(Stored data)
(* ===== verification/Files.v ===== *)
(** Files as the durable parts of the code use them: bytes written and bytes
    known to be on the disk.  A crash keeps the synced bytes of every file and
    any part of the others; renaming is atomic. *)

From S2P Require Import Prelude.

Record file : Type := File { content : string; synced : nat }.

#[export] Instance file_eq_dec : EqDecision file.
Proof. solve_decision. Defined.

(** [data[:n]] *)
Fixpoint stake (n : nat) (s : string) : string :=
  match n, s with
  | S n, String c s => String c (stake n s)
  | _, _ => ""
  end.

(** [path.exists()] and [path.read_bytes()] *)
Definition exists_file (f : option file) : bool :=
  match f with Some _ => true | None => false end.
Definition read_bytes (f : option file) : res string :=
  match f with
  | Some f => Ok (content f)
  | None => raise FileNotFoundError "No such file or directory"
  end.

(** [open("ab")], [open("wb")], [write], [flush] and [fsync], [truncate] *)
Definition open_append (f : option file) : file := default (File "" 0) f.
Definition open_write (f : option file) : file := File "" 0.
Definition write (data : string) (f : file) : file := File (content f +:+ data) (synced f).
Definition fsync (f : file) : file := File (content f) (String.length (content f)).
Definition truncate (n : nat) (f : file) : file :=
  File (stake n (content f)) (Nat.min n (synced f)).

(** Nothing of the file is waiting to be written. *)
Definition durable (f : option file) : Prop :=
  match f with Some f => synced f = String.length (content f) | None => True end.

(** What a crash leaves of a file. *)
Definition crash_file (f f' : file) : Prop :=
  synced f' = String.length (content f') /\ (synced f <= synced f')%nat /\
  exists lost, content f = content f' +:+ lost.

Definition crash (f f' : option file) : Prop := option_Forall2 crash_file f f'.

(** * Lemmas *)

Lemma stake_length n s : (String.length (stake n s) <= n)%nat.
Proof. revert s; induction n as [|n IH]; intros [|c s]; simpl; try lia. specialize (IH s). lia. Qed.

Lemma stake_app s t : stake (String.length s) (s +:+ t) = s.
Proof. induction s as [|c s IH]; [done|]. rewrite sapp_cons. simpl. by f_equal. Qed.

Lemma stake_all s : stake (String.length s) s = s.
Proof. rewrite <- (sapp_nil_r s) at 2. apply stake_app. Qed.

Lemma sapp_inj_l (a b c : string) : a +:+ b = a +:+ c -> b = c.
Proof. induction a as [|x a IH]; [done|]. rewrite !sapp_cons. intros [= H]. auto. Qed.

(** Two ways to cut the same text: one cut is no later than the other. *)
Lemma sapp_split (a b c d : string) :
  a +:+ b = c +:+ d -> (String.length a <= String.length c)%nat ->
  exists e, c = a +:+ e /\ b = e +:+ d.
Proof.
  revert c; induction a as [|x a IH]; intros c H Hlen; [by exists c|].
  destruct c as [|y c]; [simpl in Hlen; lia|]. rewrite !sapp_cons in H.
  injection H as -> H. simpl in Hlen. destruct (IH c H) as (e & -> & ->); [lia|].
  by exists e.
Qed.

Lemma crash_durable f f' : durable f -> crash f f' -> f' = f.
Proof.
  intros Hd Hc. destruct Hc as [f f' (Hs & Hle & lost & Hl)|]; [|done]. simpl in Hd.
  destruct f as [cf sf], f' as [cf' sf']; simpl in *. subst cf sf'.
  rewrite slength_app in Hd. destruct lost; [|simpl in Hd; lia].
  rewrite sapp_nil_r in *. do 2 f_equal. lia.
Qed.

(** A crash during an append keeps what was there and a part of the new data. *)
Lemma crash_append f data f' :
  durable (Some f) -> crash (Some (write data f)) (Some f') ->
  exists part lost, data = part +:+ lost /\ content f' = content f +:+ part /\
    durable (Some f').
Proof.
  intros Hd Hc. inversion Hc as [? ? (Hs & Hle & lost & Hl)|]; subst. simpl in *.
  destruct (sapp_split (content f) data (content f') lost) as (part & Hp & ->);
    [done|lia|]. by exists part, lost.
Qed.
Definition set_fingerprint (c : t) (f : option Z) : t :=
  Mk (dimension c) (ann_metric c) (scalar_kind c) (m c) (m0 c) (ef_construction c)
    (default_ef_search c) (max_ef_search c) (max_level c) (rebuild_inactive_percent c)
    (delta_max_points c) (level_seed c) f.

(** [==]: the fingerprint is declared with [compare=False]. *)
Definition eqb (c d : t) : bool :=
  bool_decide (set_fingerprint c None = set_fingerprint d None).

(** The values [init] accepts. *)
Definition well_formed (c : t) : Prop :=
  0 < dimension c /\ ann_metric c ∈ ["dot"; "l2"; "cosine"] /\
  scalar_kind c ∈ ["f32"; "bf16"; "f16"; "i8"] /\ 0 <= level_seed c < 2 ^ 64.

Definition opt_int (f : option Z) : pyval :=
  match f with Some z => PInt z | None => PNone end.

Definition fields_of (c : t) : string -> pyval := fun name =>
  dict_get_or
    [("dimension", PInt (dimension c)); ("ann_metric", PStr (ann_metric c));
     ("scalar_kind", PStr (scalar_kind c)); ("m", PInt (m c)); ("m0", PInt (m0 c));
     ("ef_construction", PInt (ef_construction c));
     ("default_ef_search", PInt (default_ef_search c));
     ("max_ef_search", PInt (max_ef_search c)); ("max_level", PInt (max_level c));
     ("rebuild_inactive_percent", PInt (rebuild_inactive_percent c));
     ("delta_max_points", PInt (delta_max_points c)); ("level_seed", PInt (level_seed c));
     ("fingerprint", opt_int (fingerprint c))] name PNone.
(* ===== verification/KernelInterface.v ===== *)
(** The compiled kernel as the Python sources see it: the interface of a
    collection ([KernelCollection] of [python/akashadb/database.py]) and the
    mapping of its errors ([python/akashadb/exceptions.py]).  The collection
    itself is the Mojo code; its state is a parameter. *)

From S2P Require Import Prelude PyFloat PyValue Json Envelope Models.

(** A kernel collection: opening what a directory holds ([None]: nothing yet),
    and calling a method by name.  A method may change the state even when it
    raises. *)
Class Kernel (K : Type) := {
  kernel_open : option K -> Z -> pyval -> pyval -> res K;
  kernel_call : string -> list pyval -> K -> res pyval * K }.

(** What the Python sources rely on: the errors of the compiled module are
    ordinary exceptions ([Exception], never an interpreter exit). *)
Class OrdinaryErrors (K : Type) `{!Kernel K} : Prop :=
  kernel_call_errors method args k e k' :
    kernel_call method args k = (Raise e, k') -> issubclass (exn_type e) Exception = true.

(** [sub in s] *)
Fixpoint contains (sub s : string) : bool :=
  String.prefix sub s ||
  match s with EmptyString => false | String _ s => contains sub s end.

(** [s.startswith((p, q, ...))] *)
Definition starts_with (prefixes : list string) (s : string) : bool :=
  existsb (fun p => String.prefix p s) prefixes.

(** [s.lower()] on ASCII *)
Definition lower_char (c : ascii) : ascii :=
  let n := nat_of_ascii c in
  if (65 <=? n)%nat && (n <=? 90)%nat then ascii_of_nat (n + 32) else c.

Fixpoint lower (s : string) : string :=
  match s with EmptyString => "" | String c s => String (lower_char c) (lower s) end.

Definition map_kernel_error (error : exn) : exn :=
  let message := exn_message error in
  if contains "already open" message then Exn CollectionAlreadyOpenError message
  else if contains "closed" message then Exn CollectionClosedError message
  else Exn ValidationError message.

(** Only the three adapter errors come out of the mapping. *)
Lemma map_kernel_error_class e :
  issubclass (exn_type (map_kernel_error e)) AkashaError = true.
Proof. unfold map_kernel_error. by destruct (contains _ _); [|destruct (contains _ _)]. Qed.

Lemma map_kernel_error_message e : exn_message (map_kernel_error e) = exn_message e.
Proof. unfold map_kernel_error. by destruct (contains _ _); [|destruct (contains _ _)]. Qed.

### TASK OBJECTIVE
Of the entries above, repeat exactly the lines from the line with "Definition write (data" through the line with "synced f' = String.length", both of them included.

### RESPONSE
Definition write (data : string) (f : file) : file := File (content f +:+ data) (synced f).
Definition fsync (f : file) : file := File (content f) (String.length (content f)).
Definition truncate (n : nat) (f : file) : file :=
  File (stake n (content f)) (Nat.min n (synced f)).

(** Nothing of the file is waiting to be written. *)
Definition durable (f : option file) : Prop :=
  match f with Some f => synced f = String.length (content f) | None => True end.

(** What a crash leaves of a file. *)
Definition crash_file (f f' : file) : Prop :=
  synced f' = String.length (content f') /\ (synced f <= synced f')%nat /\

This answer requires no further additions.